Im Zuge der Neuordnung im Amateurfußball erfolgten in der Saison 1978/1979 neue Klasseneinteilungen im Fußballkreis Eifel. Die DJK 1 wurde aufgrund ihres 2. Platzes in der Vorsaison nunmehr in die Kreisklasse A, der höchsten Klasse des Fußballkreises Eifel eingestuft, wo sie die Spielzeit mit einem 6. Platz und 28:24 Toren abschließen konnte. Beste Torschützen waren Peter Meininger und Franz-Josef Schmitt mit je 14 Treffern. Die DJK II konnte sich in ihrer neuen Klasse, der Kreisliga D, behaupten und die Saison mit einem 9. Platz abschließen.

– So seh’n (Landratspokal)sieger aus –

1979Landratspokalsieg in Rengen

Beachtliche Erfolge verbuchte die 1. Mannschaft der DJK im Pokalwettbewerb.

1979 Landratspokalsieger: 7:1-Finalsieg gegen Ulmen in Rengen

Zwischen dem Pokalsieg in Rengen und dem im darauffolgenden Jahr in Daun lag ein bemerkenswerter Auftritt im Rheinlandpokal. Konnte doch die DJK 1 durch Siege gegen Büscheich (2:1) und den Verbandsligisten SV Bitburg (1:0) die dritte Runde in diesem Wettbewerb erreichen.

Die Balkenüberschrift im „Trierischen Volksfreund“ am 30.07.1979:

„Sensation in Kelberg: 1:0 Sieg gegen Bitburg“

Für die nächste Runde wurde der DJK ein Auswärtsspiel beim Oberligisten SV Leiwen zugelost.

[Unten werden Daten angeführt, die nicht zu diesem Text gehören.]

(* ===== verification/RequestTable.v ===== *)
(** * The sequencer's request table

    [mem/ruby/system/Sequencer.cc]: the requests of a processor that wait for
    the caches, one list per cache line.  [makeRequest] admits a request and
    either issues it to the first-level cache or appends it to the list of
    its line; [readCallback] and [writeCallback] complete requests from the
    front of a list.  The virtual functions that
    [mem/ruby/system/TransactionalSequencer.cc] overrides are arguments here,
    and the file Sequencer supplies them.

    A completed request frees room, and the processor's ports that were
    refused earlier send their requests again at once: [trySendRetries]
    re-enters [makeRequest] in the middle of a callback.  What the ports send
    each time is the field [retries] of the state, so a theorem about every
    state is about every way the ports interfere.

    Not modelled: latency histograms, and the modes that warm up or cool down
    the caches, in which no program runs. *)

From S2P Require Import Prelude Address HTM XactProfiler CacheMemory TxState.
From S2P Require DataBlock EagerVM InterfaceManager.
Import DataBlock (DataBlock).
Import InterfaceManager (Packet, pkt_addr, pkt_size, pkt_data, pkt_isRead,
  pkt_isHtmTransactional, pkt_htmTransactionUid, req_isInstFetch).

#[local] Open Scope Z_scope.

(** ** Packets *)

Inductive HtmCmd := HTMStart | HTMCommit | HTMCancel | HTMAbort | HTMIsolate.

#[global] Instance HtmCmd_eq_dec : EqDecision HtmCmd.
Proof. solve_decision. Defined.

(** What the sequencer reads and writes of a packet, next to what it hands to
    the transaction manager.  [sp_id] is the identity of the object. *)
Record SPacket := MkSPacket {
  sp_id : Z;
  sp_pkt : Packet;
  pkt_isWrite : bool;
  pkt_isFlush : bool;
  pkt_isLLSC : bool;
  pkt_needsResponse : bool;
  (** The bytes a masked write stores; none for other packets. *)
  pkt_byteEnable : option (list bool);
  (** [cmd == MemCmd::SwapReq], and the function of an atomic operation. *)
  pkt_isSwapReq : bool;
  pkt_atomicOp : option (list Z -> list Z);
  req_isSwap : bool;
  req_isLockedRMW : bool;
  req_storeCheck : bool;
  req_htmCmd : option HtmCmd;
  req_vaddr : option Z;
  req_pc : option Z;
  req_extraData : option Z;
  pkt_isAtLSQHead : bool;
  pkt_isHtmForwardedDataValidation : bool;
  pkt_htmForwardedData : bool;
  (** [htmStoreToLog] with [htmLoggedStoreAddr]. *)
  pkt_htmStoreToLog : option Z;
  pkt_htmAccessFailed : bool;
  pkt_htmReturnReason : HtmCacheFailure
}.

#[global] Instance eta_SPacket : Eta SPacket := fun x =>
  MkSPacket (sp_id x) (sp_pkt x) (pkt_isWrite x) (pkt_isFlush x) (pkt_isLLSC x)
    (pkt_needsResponse x) (pkt_byteEnable x) (pkt_isSwapReq x) (pkt_atomicOp x)
    (req_isSwap x) (req_isLockedRMW x) (req_storeCheck x) (req_htmCmd x) (req_vaddr x)
    (req_pc x) (req_extraData x) (pkt_isAtLSQHead x) (pkt_isHtmForwardedDataValidation x)
    (pkt_htmForwardedData x) (pkt_htmStoreToLog x) (pkt_htmAccessFailed x)
    (pkt_htmReturnReason x).

Definition getAddr (p : SPacket) : Z := pkt_addr (sp_pkt p).
Definition getSize (p : SPacket) : Z := pkt_size (sp_pkt p).
Definition isRead (p : SPacket) : bool := pkt_isRead (sp_pkt p).
Definition isInstFetch (p : SPacket) : bool := req_isInstFetch (sp_pkt p).
Definition isHtmTransactional (p : SPacket) : bool := pkt_isHtmTransactional (sp_pkt p).
Definition uid_of (p : SPacket) : Z := pkt_htmTransactionUid (sp_pkt p).

Definition getHtmTransactionUid (p : SPacket) : res Z :=
  let? _ := rassert (isHtmTransactional p) in Ok (uid_of p).

Definition isHTMCmd (p : SPacket) : bool := bool_decide (req_htmCmd p <> None).
Definition is_cmd (c : HtmCmd) (p : SPacket) : bool := bool_decide (req_htmCmd p = Some c).
Definition isHtmStoreToLog (p : SPacket) : bool := bool_decide (pkt_htmStoreToLog p <> None).

Definition with_data (d : list Z) (p : SPacket) : SPacket :=
  p <| sp_pkt ::= fun k => k <| pkt_data := d |> |>.

(** ** Requests *)

Inductive RequestStatus :=
| RequestStatus_Ready
| RequestStatus_Issued
| RequestStatus_BufferFull
| RequestStatus_Aliased
| RequestStatus_AliasedNotIssued
| RequestStatus_WaitUntilLogged
| RequestStatus_NULL.

#[global] Instance RequestStatus_eq_dec : EqDecision RequestStatus.
Proof. solve_decision. Defined.

Record SequencerRequest := MkSequencerRequest {
  sr_pkt : SPacket;
  m_type : RubyRequestType;
  m_second_type : RubyRequestType;
  issue_time : Z;
  reissue_time : Z;
  suppressed : bool
}.

#[global] Instance eta_SequencerRequest : Eta SequencerRequest := fun x =>
  MkSequencerRequest (sr_pkt x) (m_type x) (m_second_type x) (issue_time x) (reissue_time x)
    (suppressed x).

Definition is_type (t : RubyRequestType) (r : SequencerRequest) : bool :=
  bool_decide (m_type r = t).

(** [LD], [Load_Linked] or [IFETCH]: what [readCallback] completes. *)
Definition read_type (t : RubyRequestType) : bool :=
  match t with LD | Load_Linked | IFETCH => true | _ => false end.

Definition isDataReadRequest (t : RubyRequestType) : bool :=
  match t with LD | Load_Linked => true | _ => false end.

(** The message put into the queue of the first-level cache. *)
Record RubyRequest := MkRubyRequest {
  msg_addr : Z;
  msg_size : Z;
  msg_Type : RubyRequestType;
  msg_htmFromTransaction : bool;
  msg_htmTransactionUid : Z;
  msg_Transactional : TransactionBit;
  msg_transactionalPriority : Z;
  msg_swTransactionalPriority : bool
}.

#[global] Instance eta_RubyRequest : Eta RubyRequest := fun x =>
  MkRubyRequest (msg_addr x) (msg_size x) (msg_Type x) (msg_htmFromTransaction x)
    (msg_htmTransactionUid x) (msg_Transactional x) (msg_transactionalPriority x)
    (msg_swTransactionalPriority x).

(** The two log writes of a transactional store and their progress. *)
Record LogRequestInfo := MkLogRequestInfo {
  logAddrPkt : SPacket;
  logDataPkt : SPacket;
  logAddrPktStatus : RequestStatus;
  logDataPktStatus : RequestStatus;
  outstanding : Z;
  completed : Z;
  logIndex : Z;
  log_vaddr : Z;
  log_paddr : Z
}.

#[global] Instance eta_LogRequestInfo : Eta LogRequestInfo := fun x =>
  MkLogRequestInfo (logAddrPkt x) (logDataPkt x) (logAddrPktStatus x) (logDataPktStatus x)
    (outstanding x) (completed x) (logIndex x) (log_vaddr x) (log_paddr x).

(** ** State *)

(** What leaves the sequencer: messages to the first-level cache, completed
    accesses ([ruby_hit_callback]) and answers to transactional commands. *)
Inductive Output :=
| Enqueue (msg : RubyRequest)
| HitCallback (pkt : SPacket)
| HtmResponse (pkt : SPacket) (code : HtmCacheFailure).
(* ===== verification/SeqInv.v ===== *)
(** * Invariants of the sequencer

    What holds of the request table and of the room for requests between any
    two operations of the sequencer, whatever the processor's ports send in
    between. *)

From S2P Require Import Prelude Address HTM XactProfiler CacheMemory TxState RequestTable Sequencer.
From S2P Require DataBlock LazyVM CommitArbiter EagerVM InterfaceManager Forwarding.
From S2P Require IsolationManager XactIsolationChecker XactValueChecker ConflictManager.
Import DataBlock (DataBlock).

#[local] Open Scope Z_scope.

(** Split off the first operation of a run. *)
Tactic Notation "step" hyp(H) "as" ident(x) ident(s1) ident(Hx) :=
  apply bind_ok in H; destruct H as (x & s1 & Hx & H).

(** ** Counting requests *)

Section totals.
Implicit Types t : gmap Z (list SequencerRequest).

Lemma total_insert_new t a l :
  t !! a = None -> total_requests (<[a := l]> t) = Z.of_nat (length l) + total_requests t.
Proof. intros Ha. unfold total_requests. rewrite map_fold_insert_L; [done| |done]. intros. lia. Qed.

Lemma total_delete t a l :
  t !! a = Some l -> total_requests t = Z.of_nat (length l) + total_requests (delete a t).
Proof.
  intros Ha. rewrite <- (insert_delete_id t a l Ha) at 1.
  apply total_insert_new. apply lookup_delete_eq.
Qed.

Lemma total_insert t a l :
  total_requests (<[a := l]> t) =
  total_requests t - Z.of_nat (length (default [] (t !! a))) + Z.of_nat (length l).
Proof.
  destruct (t !! a) as [l0|] eqn:Ha; cbn [default].
  - rewrite <- insert_delete_eq, total_insert_new by apply lookup_delete_eq.
    rewrite (total_delete t a l0 Ha). unfold default, id. lia.
  - rewrite total_insert_new by done. unfold default. cbn [length]. lia.
Qed.

Lemma total_nonneg t : 0 <= total_requests t.
Proof.
  unfold total_requests. apply (map_fold_weak_ind (fun n _ => 0 <= n)); [done|]. intros. lia.
Qed.

Lemma total_at_least t a : Z.of_nat (length (default [] (t !! a))) <= total_requests t.
Proof.
  destruct (t !! a) as [l|] eqn:Ha; cbn.
  - rewrite (total_delete t a l Ha). pose proof (total_nonneg (delete a t)). lia.
  - apply total_nonneg.
Qed.

Lemma total_pop t a r l :
  t !! a = Some (r :: l) -> total_requests (alter tail a t) = total_requests t - 1.
Proof.
  intros Ha. assert (alter tail a t = <[a := l]> t) as ->.
  { apply map_eq. intros i. rewrite lookup_alter, lookup_insert. by case_decide; subst; rewrite ?Ha. }
  rewrite total_insert, Ha. unfold default, id. cbn [length]. lia.
Qed.

Lemma total_fmap (f : list SequencerRequest -> list SequencerRequest) t :
  (forall l, length (f l) = length l) -> total_requests (f <$> t) = total_requests t.
Proof.
  intros Hf. induction t as [|a l t Ha IH] using map_ind; [by rewrite fmap_empty|].
  rewrite fmap_insert, !total_insert_new, IH, Hf by (rewrite ?lookup_fmap, ?Ha; done). done.
Qed.
End totals.

(** ** Packets that may share a line *)

(** The transaction a packet belongs to, if any. *)
Definition key (p : SPacket) : option Z := if isHtmTransactional p then Some (uid_of p) else None.

Lemma canCoalesceRequest_key pkt r :
  canCoalesceRequest pkt r = bool_decide (key pkt = key (sr_pkt r)).
Proof.
  unfold canCoalesceRequest, key. destruct (isHtmTransactional pkt), (isHtmTransactional (sr_pkt r));
    cbn; try done.
  destruct (Z.eqb_spec (uid_of (sr_pkt r)) (uid_of pkt)) as [He|He]; cbn; symmetry.
  - apply bool_decide_eq_true. by rewrite He.
  - apply bool_decide_eq_false. congruence.
Qed.

(** What the ports send: no log writes. *)
Definition from_port (p : SPacket) : Prop := pkt_htmStoreToLog p = None.

Section inv.
Context `{RS : RubySystem} `{CF : Config} `{E : Env} {C : Type} `{DC : DataCache C}.
Context `{SE : SeqEnv} `{SC : SeqCache C}.
Notation W := (World C).
Notation SW := (SeqWorld C).
Implicit Types (s : SW) (x : Seq) (p : SPacket).

Definition line p : Z := makeLineAddress (getAddr p).

(** A request that waits on line [a]: an access to that line, and a log
    write is for a store to another line. *)
Record waits_on (a : Z) p : Prop := {
  wo_line : line p = a;
  wo_cmd : req_htmCmd p = None;
  wo_log : forall v, pkt_htmStoreToLog p = Some v -> makeLineAddress v <> a
}.

(** The state of the table when [k] requests are completed but not removed
    yet, and only the lists of the lines [busy] may be empty.  The last field is the
    room: every store that still has to log its block finds two free
    entries. *)
Record seq_ok (k : Z) (busy : Z -> Prop) x : Prop := {
  ok_count : total_requests (m_RequestTable x) = m_outstanding_count x + k;
  ok_waits a l r : m_RequestTable x !! a = Some l -> r ∈ l -> waits_on a (sr_pkt r);
  ok_key a l r r' : m_RequestTable x !! a = Some l -> r ∈ l -> r' ∈ l ->
    key (sr_pkt r) = key (sr_pkt r');
  ok_full a : m_RequestTable x !! a = Some [] -> busy a;
  ok_ports : Forall from_port (concat (retries x));
  ok_event p : lazyCommitCheckEvent x = Some p -> from_port p;
  ok_lazy : lazy_vm params = true -> m_pendingLogging x = ∅;
  ok_room : m_outstanding_count x + 2 * Z.of_nat (size (m_pendingLogging x)) <=
            m_max_outstanding_requests x
}.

Der „TV“ titelte:

„Kein Lohn für Kelbergs Sensationself“

und führte weiter aus:

„Arme Kelberger könnte man sagen. Erst werfen sie mit Bitburg einen Verbandligisten aus dem Pokal, sorgen für die Sensation der 2. Runde, und dann müssen sie beim Oberligisten antreten. Für die Männer des A-Ligisten dürfte es nur darum gehen, an der Mosel nicht baden zu gehen.“

1979Gründung einer Damenfußballmannschaft

Einstellung des Spielbetriebs nach einigen Jahren.